From an investment perspective, the successful execution of this offering could allow Amer Sports to improve its capital structure and lower its interest expenses, enhancing cash flow in the long term. Given the current economic environment characterized by persistent inflation and interest rate fluctuations, reducing high-interest debt can signal stronger financial health and may stabilize share prices.
However, investors should approach this offering cautiously due to potential market volatility. The company noted that the offering is contingent on market conditions, and there's no guarantee as to its completion or the final terms of the offering. Prospective investors should closely monitor the pricing and overall demand, especially considering the company has given underwriters a 30-day option to purchase additional shares.
Amer Sports operates in a competitive landscape, with brands like Salomon and Wilson generating significant market interest. The company's reaffirmed commitment to innovation and premium market positioning bodes well in terms of brand strength, yet market dynamics can shift rapidly due to consumer preferences and economic shifts.
In conclusion, while this public offering can potentially strengthen Amer Sports’ financial position, investors are advised to conduct thorough due diligence. It is crucial to evaluate not only the immediate impact of this offering but also broader industry trends and economic forecasts that may influence consumer behavior and brand performance. Keep an eye on the subsequent developments from the offering and any insights shared by Amer Sports during communications with stakeholders.
**MWN-AI Summary and Analysis is based on asking OpenAI to summarize and analyze this news release.
Amer Sports, Inc. (the “Company” or “Amer Sports”) (NYSE: AS) announced today the launch of a public offering of $750 million of ordinary shares. In connection with the proposed offering, Amer Sports has granted the underwriters a 30-day option to purchase up to an additional $112.5 million of ordinary shares. Amer Sports intends to use the net proceeds it receives from the proposed offering, together with cash on hand, to redeem the outstanding principal amount of its 6.750% Senior Secured Notes due 2031 (the “Notes”) and to pay related premiums, fees and expenses. The foregoing does not constitute a notice of redemption for the Notes.
BofA Securities and J.P. Morgan are acting as lead book-running managers for the proposed offering.
The proposed offering is subject to market conditions, and there can be no assurance as to whether or when the proposed offering may be completed, or as to the actual size or terms of the proposed offering.
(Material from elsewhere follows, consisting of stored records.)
(** The output does not depend on how far the stream is unrolled. *)
Lemma squeeze_prefix n k S : length S = 200%nat -> take (r * (n + 1)) (squeeze (n + k) r S) = squeeze n r S.
Proof.
  intros Hl. assert (E : exists t, squeeze (n + k) r S = squeeze n r S ++ t).
  { clear Hl. revert S. induction n as [|n IH]; intros S.
    - destruct k as [|k]; cbn [squeeze Nat.add]; [exists []; now rewrite app_nil_r | eauto].
    - cbn [squeeze Nat.add]. destruct (IH (keccak_f S)) as [t ->]. exists t. now rewrite app_assoc. }
  destruct E as [t ->]. rewrite take_app_length'; [reflexivity | now rewrite length_squeeze].
Qed.

Lemma take_squeeze d n S : length S = 200%nat -> (d / r <= n)%nat -> take d (squeeze n r S) = take d (squeeze (d / r) r S).
Proof.
  intros Hl Hn. rewrite <- (squeeze_prefix (d / r) (n - d / r)) by exact Hl.
  rewrite take_take. replace (d / r + (n - d / r))%nat with n by lia. f_equal.
  pose proof (Nat.div_mod_eq d r). pose proof (Nat.mod_upper_bound d r). lia.
Qed.

Lemma sub_squeeze j : forall n T pos i, length T = 200%nat -> (j <= n)%nat -> (pos + i <= r)%nat ->
  sub (squeeze n r T) (r * j + pos) i = sub (Nat.iter j keccak_f T) pos i.
Proof.
  induction j as [|j IH]; intros n T pos i Hl Hj Hp.
  - rewrite Nat.mul_0_r. cbn [Nat.iter Nat.add]. change (Nat.iter 0 keccak_f T) with T.
    assert (E : exists t, squeeze n r T = take r T ++ t) by (destruct n; cbn [squeeze]; [exists []; now rewrite app_nil_r | eauto]).
    destruct E as [t ->]. unfold sub. rewrite drop_app_le, take_app_le by (rewrite ?length_drop, length_take; lia).
    rewrite <- (take_drop r T) at 2. rewrite drop_app_le by (rewrite length_take; lia).
    now rewrite take_app_le by (rewrite length_drop, length_take; lia).
  - destruct n as [|n]; [lia |]. cbn [squeeze]. unfold sub at 1.
    replace (r * S j + pos)%nat with (length (take r T) + (r * j + pos))%nat by (rewrite length_take; lia).
    rewrite drop_app_add'  by reflexivity. fold (sub (squeeze n r (keccak_f T)) (r * j + pos) i).
    rewrite IH by (try apply length_keccak_f; lia). f_equal. now rewrite <- Nat.iter_succ_r.
Qed.

(** The state [s], read up to [pos], has produced [t] bytes of the stream of the padded state [S0]. *)
Definition squeezing (S0 : bytes) (t : nat) (s : bytes) (pos : nat) : Prop :=
  exists j, s = Nat.iter j keccak_f S0 /\ (r + t = r * j + pos)%nat /\ (pos <= r)%nat.

Lemma iter_keccak_state j T : length T = 200%nat -> are_bytes T ->
  length (Nat.iter j keccak_f T) = 200%nat /\ are_bytes (Nat.iter j keccak_f T).
Proof. intros Hl Hb. destruct j as [|j]; [auto |]. split; [apply length_keccak_f | apply keccak_f_bytes]. Qed.

Lemma squeezing_permute S0 t s : length S0 = 200%nat -> are_bytes S0 -> squeezing S0 t s r ->
  squeezing S0 t (mld_keccakf1600_permute s) 0.
Proof.
  intros Hl Hb (j & -> & Ht & _). exists (S j). destruct (iter_keccak_state j S0 Hl Hb) as [Hl' Hb'].
  repeat split; [rewrite mld_permute_eq; now apply permute_keccak_f | lia | lia].
Qed.

Lemma keccak_squeeze_loop_stream S0 N fuel : length S0 = 200%nat -> are_bytes S0 -> forall t s pos n,
  (n <= fuel)%nat -> (t + n <= r * N)%nat -> squeezing S0 t s pos ->
  exists s' pos', keccak_squeeze_loop fuel n s pos r = (sub (squeeze N r (keccak_f S0)) t n, (s', pos')) /\
    squeezing S0 (t + n) s' pos'.
Proof.
  intros Hl Hb. induction fuel as [|fuel IH]; intros t s pos n Hn HN Hs; cbn [keccak_squeeze_loop].
  { replace n with 0%nat by lia. exists s, pos. now rewrite Nat.add_0_r. }
  destruct (Nat.ltb_spec 0 n) as [Hpos | Hz]; [| replace n with 0%nat by lia; exists s, pos; now rewrite Nat.add_0_r].
  set (st := if Nat.eqb pos r then _ else _).
  assert (Hst : squeezing S0 t (fst st) (snd st) /\ (snd st < r)%nat).
  { subst st. destruct (Nat.eqb_spec pos r) as [-> | Hne]; cbn [fst snd].
    - split; [now apply squeezing_permute | lia].
    - split; [exact Hs |]. destruct Hs as (? & _ & _ & ?). lia. }
  clearbody st. destruct st as [s1 pos1]. cbn [fst snd] in Hst. destruct Hst as [(j & -> & Ht & Hp) Hlt].
  destruct j as [|j]; [lia |].
  set (i := if Nat.ltb n (r - pos1) then n else (r - pos1)%nat).
  assert (Hi : (1 <= i <= n)%nat /\ (pos1 + i <= r)%nat) by (subst i; destruct (Nat.ltb_spec n (r - pos1)); lia).
  destruct (IH (t + i)%nat (Nat.iter (S j) keccak_f S0) (pos1 + i)%nat (n - i)%nat) as (s' & pos' & E & Hs');
    [lia | lia | exists (S j); repeat split; lia |].
  rewrite E. exists s', pos'. replace (t + n)%nat with (t + i + (n - i))%nat by lia. split; [| exact Hs'].
  f_equal. unfold mld_keccakf1600_extract_bytes, mlk_keccakf1600_extract_bytes.
  rewrite Nat.iter_succ_r. rewrite <- (sub_squeeze j N) by (rewrite ?length_keccak_f; nia).
  replace (r * j + pos1)%nat with t by lia. unfold sub. rewrite <- drop_drop.
  replace n with (i + (n - i))%nat at 2 by lia. now rewrite <- take_take_drop.
Qed.

Lemma keccak_squeeze_stream S0 N t s pos n : length S0 = 200%nat -> are_bytes S0 ->
  (t + n <= r * N)%nat -> squeezing S0 t s pos ->
  exists s' pos', keccak_squeeze n s pos r = (sub (squeeze N r (keccak_f S0)) t n, (s', pos')) /\
    squeezing S0 (t + n) s' pos'.
Proof. intros. now apply keccak_squeeze_loop_stream. Qed.

Lemma squeezing_init S0 : squeezing S0 0 S0 r.
Proof. exists 0%nat. repeat split; lia. Qed.

(** ** The one-shot functions take the same steps *)

Lemma mlk_absorb_blocks_loop fuel s inp :
  keccak_absorb_loop fuel s 0 r inp = (fst (mlk_absorb_blocks fuel r s inp), 0%nat, snd (mlk_absorb_blocks fuel r s inp)).
Proof.
  revert s inp. induction fuel as [|fuel IH]; intros s inp; [reflexivity |]. cbn [keccak_absorb_loop mlk_absorb_blocks].
  rewrite Nat.sub_0_r. destruct (Nat.leb r (length inp)); [apply IH | reflexivity].
Qed.

Lemma mlk_absorb_once_padded m sfx p : are_bytes m -> domain sfx p -> (2 <= r)%nat ->
  length (mlk_keccak_absorb_once r m p) = 200%nat /\ are_bytes (mlk_keccak_absorb_once r m p) /\
  keccak_f (mlk_keccak_absorb_once r m p) = absorb r (padded r sfx m) (zeros 200).
Proof.
  intros Hm Hd Hr2. unfold mlk_keccak_absorb_once.
  destruct (keccak_absorb_loop_absorbed (length m) [] (zeros 200) 0 m) as (s & pos & m' & inp & E & Em & Ha & Hl);
    [lia | apply absorbed_init; lia | exact Hm |].
  rewrite mlk_absorb_blocks_loop in E. destruct (mlk_absorb_blocks _ _ _ _) as [s1 inp1]. cbn [fst snd] in E.
  injection E as -> <- ->. cbn [app] in Em. subst m.
  assert (Ha' : absorbed r (m' ++ inp) (if Nat.ltb 0 (length inp) then mlk_keccakf1600_xor_bytes s inp 0 (length inp) else s) (length inp)).
  { destruct inp as [|x inp]; [now rewrite app_nil_r | now apply (absorbed_tail _ s 0)]. }
  cbv zeta. set (s2 := if Nat.ltb 0 _ then _ else _) in *. clearbody s2.
  replace (if Nat.eqb (length inp) (r - 1) then _ else _) with (keccak_finalize s2 (length inp) r p);
    [now apply absorbed_finalize |].
  destruct (absorbed_xor _ s2 (length inp) [p] Ha') as (_ & _ & _ & _ & _ & _ & _ & Hs); [cbn [length]; lia |].
  unfold keccak_finalize, mld_keccakf1600_xor_bytes. destruct (Nat.eqb_spec (length inp) (r - 1)) as [<- |]; [| reflexivity].
  assert (length (place (length inp) [p]) = 200%nat) by (apply length_place; cbn [length]; lia).
  rewrite !(xor_bytes_place s2) by (cbn [length]; lia). cbn [take].
  rewrite xor_bytes_place by (rewrite ?length_xor_bytes by lia; cbn [length]; lia). cbn [take].
  rewrite xor_bytes_assoc, place_lor; [reflexivity | destruct Hd; reflexivity].
Qed.

Lemma mlk_squeeze_once_loop fuel n s : mlk_squeeze_loop fuel n s r = fst (keccak_squeeze_loop fuel n s r r).
Proof.
  revert n s. induction fuel as [|fuel IH]; intros n s; [reflexivity |]. cbn [mlk_squeeze_loop keccak_squeeze_loop].
  destruct (Nat.ltb 0 n); [| reflexivity]. rewrite Nat.eqb_refl, Nat.sub_0_r. cbn [Nat.add].
  unfold mld_keccakf1600_permute, mld_keccakf1600_extract_bytes.
  set (s1 := mlk_keccakf1600_permute s). clearbody s1.
  destruct (Nat.ltb_spec n r) as [Hn | Hn].
  - rewrite Nat.sub_diag. destruct fuel; reflexivity.
  - rewrite IH. destruct (keccak_squeeze_loop _ _ _ _ _) as [? []]. reflexivity.
Qed.

Lemma mlk_oneshot m sfx p d : are_bytes m -> domain sfx p -> (2 <= r)%nat ->
  mlk_keccak_squeeze_once d (mlk_keccak_absorb_once r m p) r = keccak_sponge r sfx m d.
Proof.
  intros Hm Hd Hr2. destruct (mlk_absorb_once_padded m sfx p Hm Hd Hr2) as (Hl & Hb & E).
  unfold mlk_keccak_squeeze_once, keccak_sponge. rewrite mlk_squeeze_once_loop, <- E.
  destruct (keccak_squeeze_stream _ (S d) 0 (mlk_keccak_absorb_once r m p) r d Hl Hb) as (s' & pos' & Eq & _); [nia | apply squeezing_init |].
  unfold keccak_squeeze in Eq. rewrite Eq. cbn [fst]. unfold sub. rewrite drop_0. apply take_squeeze.
  - apply length_keccak_f.
  - apply Nat.Div0.div_le_upper_bound. nia.
Qed.

Lemma mlk_squeezeblocks_stream S0 N nb : length S0 = 200%nat -> are_bytes S0 -> forall t s,
  (t + nb * r <= r * N)%nat -> squeezing S0 t s r ->
  exists s', mlk_keccak_squeezeblocks nb s r = (sub (squeeze N r (keccak_f S0)) t (nb * r), s') /\
    squeezing S0 (t + nb * r) s' r.
Proof.
  intros Hl Hb. induction nb as [|nb IH]; intros t s HN Hs; cbn [mlk_keccak_squeezeblocks].
  { exists s. cbn [Nat.mul]. now rewrite Nat.add_0_r. }
  destruct (squeezing_permute S0 t s Hl Hb Hs) as ([|j] & Ej & Ht & _); [lia |].
  unfold mld_keccakf1600_permute in Ej. rewrite Ej.
  destruct (IH (t + r)%nat (Nat.iter (S j) keccak_f S0)) as (s' & E & Hs'); [lia | exists (S j); repeat split; lia |].
  rewrite E. exists s'. replace (t + S nb * r)%nat with (t + r + nb * r)%nat by lia. split; [| exact Hs'].
  f_equal. unfold mlk_keccakf1600_extract_bytes. rewrite Nat.iter_succ_r.
  rewrite <- (sub_squeeze j N) by (rewrite ?length_keccak_f; nia).
  replace (r * j + 0)%nat with t by lia. unfold sub. rewrite <- drop_drop.
  change (S nb * r)%nat with (r + nb * r)%nat. now rewrite <- take_take_drop.
Qed.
The Company has filed an automatically effective registration statement (including a prospectus) with the Securities and Exchange Commission (the “SEC”) for the proposed offering to which this communication relates. Before you invest, you should read the prospectus in that registration statement, including the documents incorporated by reference therein, any accompanying prospectus supplement and other documents the Company has filed or will file with the SEC for more complete information about the Company and the proposed offering. You may get these documents, when available, for free by visiting EDGAR on the SEC website at www.sec.gov . Copies of the prospectus and any accompanying prospectus supplement related to the proposed offering may be obtained, when available, from: BofA Securities, NC1-022-02-25, 201 North Tryon Street, Charlotte, NC 28255-0001, Attn: Prospectus Department, by email at dg.prospectus_requests@bofa.com ; or J.P. Morgan Securities LLC, c/o Broadridge Financial Solutions, 1155 Long Island Avenue, Edgewood, NY 11717 or by email at prospectus-eq_fi@jpmchase.com and postsalemanualrequests@broadridge.com .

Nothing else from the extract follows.